TASK DETAILS - Bring together copies of the lines in the data below that contain the word "then".

EXERCISE DATA -
# # # # # # #

(** A finite value that [parseInt] returns is a double. *)
Lemma parseInt10_double (s : string) (z : Z) :
  parseInt10 s = Num z -> isDouble z.
Proof.
  unfold parseInt10.
  set (sign := match trimStart s with
               | String a _ => if Ascii.eqb a "-" then (-1)%Z else 1%Z
               | EmptyString => 1%Z
               end).
  assert (Hsign : sign = 1%Z \/ sign = (-1)%Z).
  { unfold sign. destruct (trimStart s) as [|a r]; [now left|].
    destruct (Ascii.eqb a "-"); auto. }
  destruct (match trimStart s with
            | String a r =>
                if Ascii.eqb a "+" || Ascii.eqb a "-" then r
                else trimStart s
            | EmptyString => trimStart s
            end) as [|a r] eqn:Eb; [discriminate|].
  destruct (isDigit a) eqn:Ea; [|discriminate].
  pose proof (readDigits_bound (String a r) 0 ltac:(lia)) as [H0 _].
  unfold toNumber.
  destruct (readDigits 0 (String a r) =? 0)%Z eqn:E0.
  - destruct (sign =? -1)%Z; [discriminate|]. intros [= <-].
    exists 0%Z, 0%Z. repeat split; first [lia | now vm_compute].
  - apply Z.eqb_neq in E0.
    destruct (roundToDouble (readDigits 0 (String a r))) as [v|] eqn:Er.
    + intros [= <-].
      assert (Hpos : (0 < readDigits 0 (String a r))%Z) by lia.
      destruct (roundToDouble_double _ v Hpos Er)
        as [(q & e & Habs & Hq & He & Hlt) Hv].
      exists q, e. rewrite Z.abs_eq in Habs, Hlt by lia.
      replace (Z.abs (sign * v)) with v
        by (destruct Hsign as [-> | ->]; lia).
      auto.
    + destruct (sign =? -1)%Z; discriminate.
Qed.

(** On text of at most 308 characters [parseInt] returns no infinity. *)
Lemma parseInt10_finite (s : string) :
  (String.length s <= 308)%nat ->
  parseInt10 s <> Infinity /\ parseInt10 s <> NegInfinity.
Proof.
  intros Hlen. pose proof (trimStart_length s) as Ht.
  unfold parseInt10.
  set (t := trimStart s) in *.
  set (sign := match t with
               | String a _ => if Ascii.eqb a "-" then (-1)%Z else 1%Z
               | EmptyString => 1%Z
               end).
  set (body := match t with
               | String a r =>
                   if Ascii.eqb a "+" || Ascii.eqb a "-" then r else t
               | EmptyString => t
               end).
  assert (Hbody : (String.length body <= 308)%nat).
  { unfold body. destruct t as [|a r]; [simpl; lia|].
    destruct (Ascii.eqb a "+" || Ascii.eqb a "-"); simpl in *; lia. }
  destruct body as [|a r] eqn:Eb; [split; discriminate|].
  destruct (isDigit a); [|split; discriminate].
  rewrite <- Eb in *. clear Eb.
  destruct (readDigits_bound body 0 ltac:(lia)) as [H0 H1].
  assert (Hm : (readDigits 0 body < 10 ^ 308)%Z).
  { eapply Z.lt_le_trans; [exact H1|]. rewrite Z.mul_1_l.
    apply Z.pow_le_mono_r; lia. }
  unfold toNumber.
  destruct (readDigits 0 body =? 0)%Z eqn:E0.
  - destruct (sign =? -1)%Z; split; discriminate.
  - apply Z.eqb_neq in E0.
    destruct (roundToDouble (readDigits 0 body)) eqn:Er;
      [split; discriminate|].
    exfalso. eapply roundToDouble_finite; [|exact Er]. lia.
Qed.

# # # # # # #

SOLVED EXERCISE -
               | String a _ => if Ascii.eqb a "-" then (-1)%Z else 1%Z
                if Ascii.eqb a "+" || Ascii.eqb a "-" then r
               | String a _ => if Ascii.eqb a "-" then (-1)%Z else 1%Z
                   if Ascii.eqb a "+" || Ascii.eqb a "-" then r else t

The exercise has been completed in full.